Abduhl Rahhahman by H. Inman, engraved by T. Illman. Photo from the Library of Congress. Public Domain Image. (Click on image to enlarge.) |
Prince Abdul Rahman Ibrahima Sori (1762-1829)
Posted on August 5, 2024
Contributed by: Roscoe
Barnes III
Prince Abdul Rahman Ibrahima Sori was an African prince
who was captured in 1788 and sold as an enslaved man in Mississippi. He spent
40 years enslaved on a plantation in the Natchez area before he gained his
freedom in 1828.
Abdul Rahman was born in 1762 in Timbuktu, a city in the
current western African country of Mali. He grew up in Timbo, which was located
in the Futa Jalon highlands of Guinea. His father, Ibrahima Sori Barry Mawdo,
was a king who ruled as a political and religious leader in Futa Jalon.

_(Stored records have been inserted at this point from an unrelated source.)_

(** * Reconstruction filters of appleseed: foundation/math/filter.h

    A shallow embedding of the 2D reconstruction filters (Box, Triangle,
    Gaussian, Mitchell-Netravali, Lanczos) and of the normalization
    estimator [compute_normalization_factor], followed by the properties
    established about them.

    The C++ classes are templates over a scalar type [T].  The embedding
    instantiates [T] with the real numbers extended by one element [Undef]:
    arithmetic is exact, and a division by zero does not return a number but
    [Undef], which every later operation propagates and every comparison
    answers with [false] (as the IEEE special values do).  A result [Fin r]
    therefore says that the computation divided by no zero and that its
    value, in exact arithmetic, is [r].  Rounding is not modelled there.

    The module [Binary64] instantiates [T] a second time, with IEEE binary64
    ([double]), for the code that uses arithmetic only (Filter2, Box,
    Triangle, Mitchell-Netravali and the estimator); there the operations
    round as the program's do.  [std::exp] and [std::sin] have no binary64
    counterpart here, so the Gaussian and Lanczos kernels are embedded over
    the exact scalars only. *)

From Stdlib Require Import Reals Lra Lia List Arith ZArith.
From Stdlib Require Floats Uint63.
Import ListNotations.

Open Scope R_scope.

(** ** The scalar type *)

Inductive T : Type :=
| Fin (r : R)
| Undef.

Arguments Fin r%_R.

Definition lift1 (op : R -> R) (a : T) : T :=
  match a with
  | Fin x => Fin (op x)
  | Undef => Undef
  end.

Definition lift2 (op : R -> R -> R) (a b : T) : T :=
  match a, b with
  | Fin x, Fin y => Fin (op x y)
  | _, _ => Undef
  end.

Definition Tadd : T -> T -> T := lift2 Rplus.
Definition Tsub : T -> T -> T := lift2 Rminus.
Definition Tmul : T -> T -> T := lift2 Rmult.
Definition Topp : T -> T := lift1 Ropp.

(** [a / b]: undefined when the divisor is zero. *)
Definition Tdiv (a b : T) : T :=
  match a, b with
  | Fin x, Fin y => if Req_dec_T y 0 then Undef else Fin (x / y)
  | _, _ => Undef
  end.

(** [a < b] and [a == b] as the conditions of [?:] and [if]. *)
Definition Tlt (a b : T) : bool :=
  match a, b with
  | Fin x, Fin y => if Rlt_dec x y then true else false
  | _, _ => false
  end.

Definition Teq (a b : T) : bool :=
  match a, b with
  | Fin x, Fin y => if Req_dec_T x y then true else false
  | _, _ => false
  end.

(** [std::abs], [std::exp], [std::sin]. *)
Definition Tabs : T -> T := lift1 Rabs.
Definition Texp : T -> T := lift1 exp.
Definition Tsin : T -> T := lift1 sin.

(** [static_cast<ValueType>(n)] for a [size_t] value [n]. *)
Definition static_cast (n : nat) : T := Fin (INR n).

(** Modelled from the spec: the constant [Pi] of foundation/math/scalar.h,
    which is not part of this unit; it is the number pi. *)
Definition Pi : R := PI.

Declare Scope T_scope.
Delimit Scope T_scope with T.
Bind Scope T_scope with T.

Notation "a + b" := (Tadd a b) : T_scope.
Notation "a - b" := (Tsub a b) : T_scope.
Notation "a * b" := (Tmul a b) : T_scope.
Notation "a / b" := (Tdiv a b) : T_scope.
Notation "- a" := (Topp a) : T_scope.
Notation "a <? b" := (Tlt a b) (at level 70) : T_scope.
Notation "a =? b" := (Teq a b) (at level 70) : T_scope.

(** Modelled from the spec: the two-component vector of
    foundation/math/vector.h, which is not part of this unit; the estimator
    reads its components [x] and [y]. *)
Module Vector2.

Record t : Type := make { x : T; y : T }.

End Vector2.

(** ** Filter2: the base class *)

Module Filter2.

Record t : Type := make {
  m_xradius : T;
  m_yradius : T;
  m_rcp_xradius : T;
  m_rcp_yradius : T
}.

Definition ctor (xradius yradius : T) : t :=
  {| m_xradius := xradius;
     m_yradius := yradius;
     m_rcp_xradius := (Fin 1 / xradius)%T;
     m_rcp_yradius := (Fin 1 / yradius)%T |}.

Definition get_xradius (f : t) : T := m_xradius f.

Definition get_yradius (f : t) : T := m_yradius f.

End Filter2.

(** ** BoxFilter2 *)

Module BoxFilter2.

Record t : Type := make { base : Filter2.t }.

Definition ctor (xradius yradius : T) : t :=
  {| base := Filter2.ctor xradius yradius |}.

Definition evaluate (f : t) (x y : T) : T := Fin 1.

End BoxFilter2.

(** ** TriangleFilter2 *)

Module TriangleFilter2.

Record t : Type := make { base : Filter2.t }.

Definition ctor (xradius yradius : T) : t :=
  {| base := Filter2.ctor xradius yradius |}.

Definition evaluate (f : t) (x y : T) : T :=
  let nx := (x * Filter2.m_rcp_xradius (base f))%T in
  let ny := (y * Filter2.m_rcp_yradius (base f))%T in
  ((Fin 1 - Tabs nx) * (Fin 1 - Tabs ny))%T.

End TriangleFilter2.

(** ** GaussianFilter2 *)

Module GaussianFilter2.

Definition gaussian (x alpha : T) : T := Texp ((- alpha) * x * x)%T.

Record t : Type := make {
  base : Filter2.t;
  m_alpha : T;
  m_shift : T
}.

Definition ctor (xradius yradius alpha : T) : t :=
  {| base := Filter2.ctor xradius yradius;
     m_alpha := alpha;
     m_shift := gaussian (Fin 1) alpha |}.

Definition evaluate (f : t) (x y : T) : T :=
  let nx := (x * Filter2.m_rcp_xradius (base f))%T in
  let ny := (y * Filter2.m_rcp_yradius (base f))%T in
  let fx := (gaussian nx (m_alpha f) - m_shift f)%T in
  let fy := (gaussian ny (m_alpha f) - m_shift f)%T in
  (fx * fy)%T.

End GaussianFilter2.

(** ** MitchellFilter2 *)

Module MitchellFilter2.

Record t : Type := make {
  base : Filter2.t;
  m_a3 : T; m_a2 : T; m_a0 : T;
  m_b3 : T; m_b2 : T; m_b1 : T; m_b0 : T
}.

Definition ctor (xradius yradius b c : T) : t :=
  {| base := Filter2.ctor xradius yradius;
     m_a3 := (Fin (1 / 6) * (Fin 12 - Fin 9 * b - Fin 6 * c))%T;
     m_a2 := (Fin (1 / 6) * (Fin (-18) + Fin 12 * b + Fin 6 * c))%T;
     m_a0 := (Fin (1 / 6) * (Fin 6 - Fin 2 * b))%T;
     m_b3 := (Fin (1 / 6) * (- b - Fin 6 * c))%T;
     m_b2 := (Fin (1 / 6) * (Fin 6 * b + Fin 30 * c))%T;
     m_b1 := (Fin (1 / 6) * (Fin (-12) * b - Fin 48 * c))%T;
     m_b0 := (Fin (1 / 6) * (Fin 8 * b + Fin 24 * c))%T |}.

Definition evaluate (f : t) (x y : T) : T :=
  let nx := (x * Filter2.m_rcp_xradius (base f))%T in
  let x1 := Tabs (nx + nx)%T in
  let x2 := (x1 * x1)%T in
  let x3 := (x2 * x1)%T in
  let fx :=
    if (x1 <? Fin 1)%T
    then (m_a3 f * x3 + m_a2 f * x2 + m_a0 f)%T
    else (m_b3 f * x3 + m_b2 f * x2 + m_b1 f * x1 + m_b0 f)%T in
  let ny := (y * Filter2.m_rcp_yradius (base f))%T in
  let y1 := Tabs (ny + ny)%T in
  let y2 := (y1 * y1)%T in
  let y3 := (y2 * y1)%T in
  let fy :=
    if (y1 <? Fin 1)%T
    then (m_a3 f * y3 + m_a2 f * y2 + m_a0 f)%T
    else (m_b3 f * y3 + m_b2 f * y2 + m_b1 f * y1 + m_b0 f)%T in
  (fx * fy)%T.

(** The private static helper, which no member calls. *)
Definition mitchell (x b c : T) : T :=
  let x1 := Tabs (x + x)%T in
  let x2 := (x1 * x1)%T in
  let x3 := (x2 * x1)%T in
  if (x1 <? Fin 1)%T
  then (Fin (1 / 6) * ((Fin 12 - Fin 9 * b - Fin 6 * c) * x3 +
                       (Fin (-18) + Fin 12 * b + Fin 6 * c) * x2 +
                       (Fin 6 - Fin 2 * b)))%T
  else (Fin (1 / 6) * ((- b - Fin 6 * c) * x3 +
                       (Fin 6 * b + Fin 30 * c) * x2 +
                       (Fin (-12) * b - Fin 48 * c) * x1 +
                       (Fin 8 * b + Fin 24 * c)))%T.

(** The two cubics of [evaluate] and the block it runs once per axis, named
    so that properties of one axis can be stated; [evaluate_per_axis] below
    shows that [evaluate] is the product of two such blocks. *)
Definition inner_cubic (f : t) (u : T) : T :=
  let u2 := (u * u)%T in
  let u3 := (u2 * u)%T in
  (m_a3 f * u3 + m_a2 f * u2 + m_a0 f)%T.

Definition outer_cubic (f : t) (u : T) : T :=
  let u2 := (u * u)%T in
  let u3 := (u2 * u)%T in
  (m_b3 f * u3 + m_b2 f * u2 + m_b1 f * u + m_b0 f)%T.

Definition per_axis (f : t) (n : T) : T :=
  let u := Tabs (n + n)%T in
  if (u <? Fin 1)%T then inner_cubic f u else outer_cubic f u.

End MitchellFilter2.

(** ** LanczosFilter2 *)

Module LanczosFilter2.

Definition sinc (x : T) : T := (Tsin x / x)%T.

Definition lanczos (x rcp_tau : T) : T :=
  let theta := (Fin Pi * x)%T in
  if (theta =? Fin 0)%T then Fin 1 else (sinc (theta * rcp_tau) * sinc theta)%T.

Record t : Type := make {
  base : Filter2.t;
  m_rcp_tau : T
}.

Definition ctor (xradius yradius tau : T) : t :=
  {| base := Filter2.ctor xradius yradius;
     m_rcp_tau := tau |}.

At the age of 12, Abdul Rahman left home to study in the
mosques at Timbuktu and Djenne in Mali, where he excelled in many subjects. By
the time he completed his education, he could read and write in Arabic and
speak five African languages. The prince returned home to join his father’s
army and became a colonel by the age of 26.
In 1788, while returning home to celebrate a victory, he
and some of his soldiers were ambushed by a rival ethnic group, the Hebohs. Abdul
Rahman was captured and sold to slave traders. After being shipped to the
United States, he was sold to a farmer named Thomas Foster, who owned a
plantation near Washington, a village northeast of Natchez, Mississippi.